● TASK REQUIREMENTS
Lines that contain "string" are to be copied from the material, every one of them.

.....

(** ** Successful Pokemon look-ups *)

(** What a look-up that returns a record has read from the payload. *)
Lemma pokemon_of_response_Ok (s : string) (data : json) (r : Pokemon.t) :
  pokemon_of_response s (mkResponse 200 (Parsed data)) = Ok r ->
  exists vn hv wv ts ab ss,
    getitem data "id" = Ok (Pokemon.id r) /\
    getitem data "name" = Ok vn /\ capitalize_method vn = Ok (Pokemon.name r) /\
    getitem data "height" = Ok hv /\ true_div10 hv = Ok (Pokemon.height r) /\
    getitem data "weight" = Ok wv /\ true_div10 wv = Ok (Pokemon.weight r) /\
    (x <- getitem data "types" ;; py_iter x) = Ok ts /\
    mapM (fun t => getitem2 t "type" "name") ts = Ok (Pokemon.types r) /\
    (x <- getitem data "abilities" ;; py_iter x) = Ok ab /\
    mapM (fun a => getitem2 a "ability" "name") ab = Ok (Pokemon.abilities r) /\
    (x <- getitem data "stats" ;; py_iter x) = Ok ss /\
    stats_dict ss [] = Ok (Pokemon.base_stats r) /\
    getitem2 data "sprites" "front_default" = Ok (Pokemon.sprite r) /\
    Pokemon.api_url r = pokemon_url s.
Proof.
  unfold pokemon_of_response. cbn [status_code Z.eqb Pos.eqb negb response_json content].
  intros H.
  apply bind_Ok in H. destruct H as (data' & Ed & H). injection Ed as <-.
  apply bind_Ok in H. destruct H as (vid & Eid & H).
  apply bind_Ok in H. destruct H as (nm & Enm & H).
  apply bind_Ok in Enm. destruct Enm as (vn & Evn & Ecap).
  apply bind_Ok in H. destruct H as (hq & Eh & H).
  apply bind_Ok in Eh. destruct Eh as (hv & Ehv & Ehq).
  apply bind_Ok in H. destruct H as (wq & Ew & H).
  apply bind_Ok in Ew. destruct Ew as (wv & Ewv & Ewq).
  apply bind_Ok in H. destruct H as (tys & Et & H).
  apply bind_Ok in Et. destruct Et as (tv & Etv & Et).
  apply bind_Ok in Et. destruct Et as (ts & Ets & Etys).
  apply bind_Ok in H. destruct H as (abs & Ea & H).
  apply bind_Ok in Ea. destruct Ea as (av & Eav & Ea).
  apply bind_Ok in Ea. destruct Ea as (ab & Eab & Eabs).
  apply bind_Ok in H. destruct H as (st & Es & H).
  apply bind_Ok in Es. destruct Es as (sv & Esv & Es).
  apply bind_Ok in Es. destruct Es as (ss & Ess & Est).
  apply bind_Ok in H. destruct H as (sp & Esp & H).
  injection H as <-. cbn.
  exists vn, hv, wv, ts, ab, ss.
  rewrite Etv, Eav, Esv. cbn [bind].
  repeat split; assumption.
Qed.

Lemma get_pokemon_Ok (net : upstream) (s : string) (data : json) (r : Pokemon.t) :
  net (pokemon_url s) = Returned (mkResponse 200 (Parsed data)) ->
  get_pokemon net s = Ok r ->
  pokemon_of_response s (mkResponse 200 (Parsed data)) = Ok r.
Proof.
  intros Hn H. unfold get_pokemon, client_get in H. rewrite Hn in H.
  apply try_except_Ok in H. exact H.
Qed.

(** C10.  The record of a successful look-up with identifier [s] has an
    [api_url] field, and its value is the string
    "https://pokeapi.co/api/v2/pokemon/" followed by [s]. *)
Theorem api_url_of_lookup (net : upstream) (s : string) (r : Pokemon.t) :
  get_pokemon net s = Ok r ->
  Pokemon.api_url r = "https://pokeapi.co/api/v2/pokemon/" ++ s.
Proof.
  intros H. unfold get_pokemon in H. apply try_except_Ok in H.
  apply bind_Ok in H. destruct H as (resp & _ & H).
  unfold pokemon_of_response in H.
  destruct (status_code resp =? 404); [discriminate|].
  destruct (negb (status_code resp =? 200)); [discriminate|].
  repeat (apply bind_Ok in H; destruct H as (? & _ & H)).
  injection H as <-. reflexivity.
Qed.

Lemma api_url_of_lookup_witness :
  exists r, get_pokemon (serving 200 bulbasaur) "1" = Ok r
            /\ Pokemon.api_url r = "https://pokeapi.co/api/v2/pokemon/1".
Proof.
  eexists. split; [reflexivity|].
  apply (api_url_of_lookup (serving 200 bulbasaur) "1"). reflexivity.
Defined.

(** ** Units and display name *)

Lemma true_div10_Ok (v : json) (q : Q) :
  true_div10 v = Ok q -> exists n, as_number v = Some n /\ q = (n / 10)%Q.
Proof.
  destruct v as [|b|z|f|?|?|?]; simpl; try discriminate.
  - intros H. injection H as <-. eexists. split; reflexivity.
  - destruct (float_overflow z); [discriminate|].
    intros H. injection H as <-. eexists. split; reflexivity.
  - intros H. injection H as <-. eexists. split; reflexivity.
Qed.

Lemma capitalize_method_Ok (v : json) (c : string) :
  capitalize_method v = Ok c -> exists n, v = JStr n /\ c = capitalize n.
Proof.
  destruct v; simpl; try discriminate.
  intros H. injection H as <-. eexists. split; reflexivity.
Qed.

Lemma lower_no_upper (s : string) : no_upper s = true -> lower s = s.
Proof.
  induction s as [|c s IH]; simpl; [reflexivity|].
  intros H. apply andb_prop in H. destruct H as [Hc Hs].
  unfold to_lower. apply negb_true_iff in Hc. rewrite Hc, (IH Hs). reflexivity.
Qed.

Lemma capitalize_lower_tail (s : string) :
  lower_tail s = true -> capitalize s = capitalize_first s.
Proof.
  destruct s as [|c s]; simpl; [reflexivity|].
  intros H. rewrite (lower_no_upper s H). reflexivity.
Qed.

(** C4, as the code has it.  The record of a successful look-up holds the
    upstream height and weight divided by 10, and as name the upstream
    name with its first character upper-cased and every other character
    lower-cased; for an upstream name without an upper-case letter after
    its first character that is the upstream name with the first letter
    capitalized. *)
Theorem pokemon_units_and_name
  (net : upstream) (s : string) (data : json) (r : Pokemon.t) :
  net (pokemon_url s) = Returned (mkResponse 200 (Parsed data)) ->
  get_pokemon net s = Ok r ->
  exists n hv wv h w,
    getitem data "name" = Ok (JStr n) /\
    getitem data "height" = Ok hv /\ as_number hv = Some h /\
    getitem data "weight" = Ok wv /\ as_number wv = Some w /\
    Pokemon.height r = (h / 10)%Q /\
    Pokemon.weight r = (w / 10)%Q /\
    Pokemon.name r = capitalize n /\
    (lower_tail n = true -> Pokemon.name r = capitalize_first n).
Proof.
  intros Hn H. apply (get_pokemon_Ok net s data r Hn) in H.
  apply pokemon_of_response_Ok in H.
  destruct H as (vn & hv & wv & _ & _ & _ & _ & En & Ec & Eh & Ehq & Ew & Ewq & _).
  apply capitalize_method_Ok in Ec. destruct Ec as (n & -> & Ec).
  apply true_div10_Ok in Ehq. destruct Ehq as (h & Hh & Ehq).
  apply true_div10_Ok in Ewq. destruct Ewq as (w & Hw & Ewq).
  exists n, hv, wv, h, w.
  repeat split; try assumption.
  intros Hl. rewrite Ec. apply capitalize_lower_tail. exact Hl.
Qed.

.....

● ANSWER AREA
Lemma pokemon_of_response_Ok (s : string) (data : json) (r : Pokemon.t) :
Lemma get_pokemon_Ok (net : upstream) (s : string) (data : json) (r : Pokemon.t) :
    [api_url] field, and its value is the string
Theorem api_url_of_lookup (net : upstream) (s : string) (r : Pokemon.t) :
Lemma capitalize_method_Ok (v : json) (c : string) :
Lemma lower_no_upper (s : string) : no_upper s = true -> lower s = s.
Lemma capitalize_lower_tail (s : string) :
  (net : upstream) (s : string) (data : json) (r : Pokemon.t) :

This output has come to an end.